» Record extracts

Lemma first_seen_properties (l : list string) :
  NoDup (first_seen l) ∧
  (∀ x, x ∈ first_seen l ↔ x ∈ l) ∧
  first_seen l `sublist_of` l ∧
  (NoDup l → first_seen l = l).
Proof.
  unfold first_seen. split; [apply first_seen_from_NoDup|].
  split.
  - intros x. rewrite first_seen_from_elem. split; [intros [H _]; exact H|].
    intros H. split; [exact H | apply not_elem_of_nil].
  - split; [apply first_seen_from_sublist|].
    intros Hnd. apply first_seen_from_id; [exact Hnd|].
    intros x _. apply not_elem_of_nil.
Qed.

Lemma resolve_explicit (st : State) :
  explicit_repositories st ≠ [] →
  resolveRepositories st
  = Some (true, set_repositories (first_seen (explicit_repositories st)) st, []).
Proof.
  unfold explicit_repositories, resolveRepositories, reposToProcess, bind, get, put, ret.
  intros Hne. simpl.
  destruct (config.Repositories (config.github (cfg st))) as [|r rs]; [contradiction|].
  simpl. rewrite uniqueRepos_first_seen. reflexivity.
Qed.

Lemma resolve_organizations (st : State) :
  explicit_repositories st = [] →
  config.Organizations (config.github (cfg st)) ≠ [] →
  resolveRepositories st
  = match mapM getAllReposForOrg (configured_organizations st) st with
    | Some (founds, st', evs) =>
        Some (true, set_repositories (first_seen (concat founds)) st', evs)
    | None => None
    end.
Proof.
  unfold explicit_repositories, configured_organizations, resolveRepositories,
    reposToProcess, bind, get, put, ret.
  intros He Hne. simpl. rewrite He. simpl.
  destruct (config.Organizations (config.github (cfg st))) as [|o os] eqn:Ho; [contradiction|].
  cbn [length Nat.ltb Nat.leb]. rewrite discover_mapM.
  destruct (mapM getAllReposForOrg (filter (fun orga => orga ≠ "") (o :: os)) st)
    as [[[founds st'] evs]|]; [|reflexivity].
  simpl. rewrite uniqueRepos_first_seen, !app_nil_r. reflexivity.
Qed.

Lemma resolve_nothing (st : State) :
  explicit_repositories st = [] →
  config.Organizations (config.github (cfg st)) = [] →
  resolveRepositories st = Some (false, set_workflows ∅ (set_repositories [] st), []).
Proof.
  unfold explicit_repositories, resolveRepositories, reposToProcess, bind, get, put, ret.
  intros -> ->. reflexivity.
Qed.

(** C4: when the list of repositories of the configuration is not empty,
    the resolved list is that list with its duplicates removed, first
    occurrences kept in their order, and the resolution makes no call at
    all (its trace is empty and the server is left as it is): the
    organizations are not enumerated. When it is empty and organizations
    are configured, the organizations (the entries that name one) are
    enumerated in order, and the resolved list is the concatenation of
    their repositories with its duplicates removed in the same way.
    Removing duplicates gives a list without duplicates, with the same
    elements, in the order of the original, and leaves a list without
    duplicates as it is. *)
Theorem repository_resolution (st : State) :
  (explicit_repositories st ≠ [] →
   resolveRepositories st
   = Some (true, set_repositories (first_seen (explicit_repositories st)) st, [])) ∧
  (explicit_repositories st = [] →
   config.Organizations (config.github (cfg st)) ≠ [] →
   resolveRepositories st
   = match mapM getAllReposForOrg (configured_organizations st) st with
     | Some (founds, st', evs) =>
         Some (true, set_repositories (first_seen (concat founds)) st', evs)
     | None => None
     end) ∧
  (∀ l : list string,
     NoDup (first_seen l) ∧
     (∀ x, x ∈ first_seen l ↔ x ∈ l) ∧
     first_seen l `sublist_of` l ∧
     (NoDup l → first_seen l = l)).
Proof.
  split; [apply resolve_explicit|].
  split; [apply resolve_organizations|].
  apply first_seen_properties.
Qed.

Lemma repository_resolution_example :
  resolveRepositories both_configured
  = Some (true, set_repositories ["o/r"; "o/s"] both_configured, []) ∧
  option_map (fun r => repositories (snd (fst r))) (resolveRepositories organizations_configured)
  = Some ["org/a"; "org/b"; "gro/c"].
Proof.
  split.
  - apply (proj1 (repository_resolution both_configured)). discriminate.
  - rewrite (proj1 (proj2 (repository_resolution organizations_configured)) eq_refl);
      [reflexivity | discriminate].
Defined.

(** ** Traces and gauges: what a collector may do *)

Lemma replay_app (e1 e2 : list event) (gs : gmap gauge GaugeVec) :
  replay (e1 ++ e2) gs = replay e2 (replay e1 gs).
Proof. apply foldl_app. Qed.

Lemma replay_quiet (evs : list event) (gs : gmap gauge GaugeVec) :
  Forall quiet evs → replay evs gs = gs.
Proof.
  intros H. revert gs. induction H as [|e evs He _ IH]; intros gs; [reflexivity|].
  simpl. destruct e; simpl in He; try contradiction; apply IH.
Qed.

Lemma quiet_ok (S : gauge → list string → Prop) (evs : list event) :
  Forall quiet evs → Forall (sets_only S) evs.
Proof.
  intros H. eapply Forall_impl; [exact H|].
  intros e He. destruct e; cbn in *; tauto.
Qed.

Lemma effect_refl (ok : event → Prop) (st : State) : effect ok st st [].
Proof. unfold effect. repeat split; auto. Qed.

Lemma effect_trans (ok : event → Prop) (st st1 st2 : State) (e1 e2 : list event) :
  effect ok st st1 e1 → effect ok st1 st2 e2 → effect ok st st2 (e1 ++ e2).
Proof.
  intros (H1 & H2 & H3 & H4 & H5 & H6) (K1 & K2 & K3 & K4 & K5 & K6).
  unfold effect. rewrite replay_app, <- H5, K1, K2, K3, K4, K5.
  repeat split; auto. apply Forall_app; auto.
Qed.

...

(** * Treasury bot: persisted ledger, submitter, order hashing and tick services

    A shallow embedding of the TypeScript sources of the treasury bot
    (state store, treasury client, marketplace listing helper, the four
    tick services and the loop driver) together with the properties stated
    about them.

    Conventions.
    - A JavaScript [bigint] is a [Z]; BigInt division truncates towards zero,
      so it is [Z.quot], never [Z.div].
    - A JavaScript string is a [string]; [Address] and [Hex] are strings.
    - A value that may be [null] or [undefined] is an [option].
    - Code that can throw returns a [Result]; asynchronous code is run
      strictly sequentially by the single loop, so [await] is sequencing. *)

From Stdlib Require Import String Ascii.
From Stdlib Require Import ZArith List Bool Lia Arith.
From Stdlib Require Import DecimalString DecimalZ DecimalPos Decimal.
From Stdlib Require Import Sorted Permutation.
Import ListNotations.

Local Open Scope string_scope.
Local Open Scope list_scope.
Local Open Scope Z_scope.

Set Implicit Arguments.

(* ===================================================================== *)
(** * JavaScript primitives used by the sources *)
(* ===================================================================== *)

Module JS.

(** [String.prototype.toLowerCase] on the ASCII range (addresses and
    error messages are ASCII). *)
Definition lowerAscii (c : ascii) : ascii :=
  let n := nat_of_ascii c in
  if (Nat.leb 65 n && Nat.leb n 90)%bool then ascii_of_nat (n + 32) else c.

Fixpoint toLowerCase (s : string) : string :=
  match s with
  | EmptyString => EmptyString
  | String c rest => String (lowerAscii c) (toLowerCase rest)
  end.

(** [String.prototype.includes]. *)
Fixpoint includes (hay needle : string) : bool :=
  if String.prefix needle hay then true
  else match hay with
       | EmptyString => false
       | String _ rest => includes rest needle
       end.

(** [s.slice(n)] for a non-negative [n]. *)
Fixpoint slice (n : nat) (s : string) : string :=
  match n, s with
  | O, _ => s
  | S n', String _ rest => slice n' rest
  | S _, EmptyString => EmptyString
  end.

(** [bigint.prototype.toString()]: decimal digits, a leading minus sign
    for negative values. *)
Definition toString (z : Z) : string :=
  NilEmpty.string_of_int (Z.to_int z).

» Your instructions
Using the data above, extract exactly the lines from the one that holds "destruct (mapM getAllReposForOrg" to the one that holds "the resolved list is that", both ends included, and no others.

» Response to this exercise
  destruct (mapM getAllReposForOrg (filter (fun orga => orga ≠ "") (o :: os)) st)
    as [[[founds st'] evs]|]; [|reflexivity].
  simpl. rewrite uniqueRepos_first_seen, !app_nil_r. reflexivity.
Qed.

Lemma resolve_nothing (st : State) :
  explicit_repositories st = [] →
  config.Organizations (config.github (cfg st)) = [] →
  resolveRepositories st = Some (false, set_workflows ∅ (set_repositories [] st), []).
Proof.
  unfold explicit_repositories, resolveRepositories, reposToProcess, bind, get, put, ret.
  intros -> ->. reflexivity.
Qed.

(** C4: when the list of repositories of the configuration is not empty,
    the resolved list is that list with its duplicates removed, first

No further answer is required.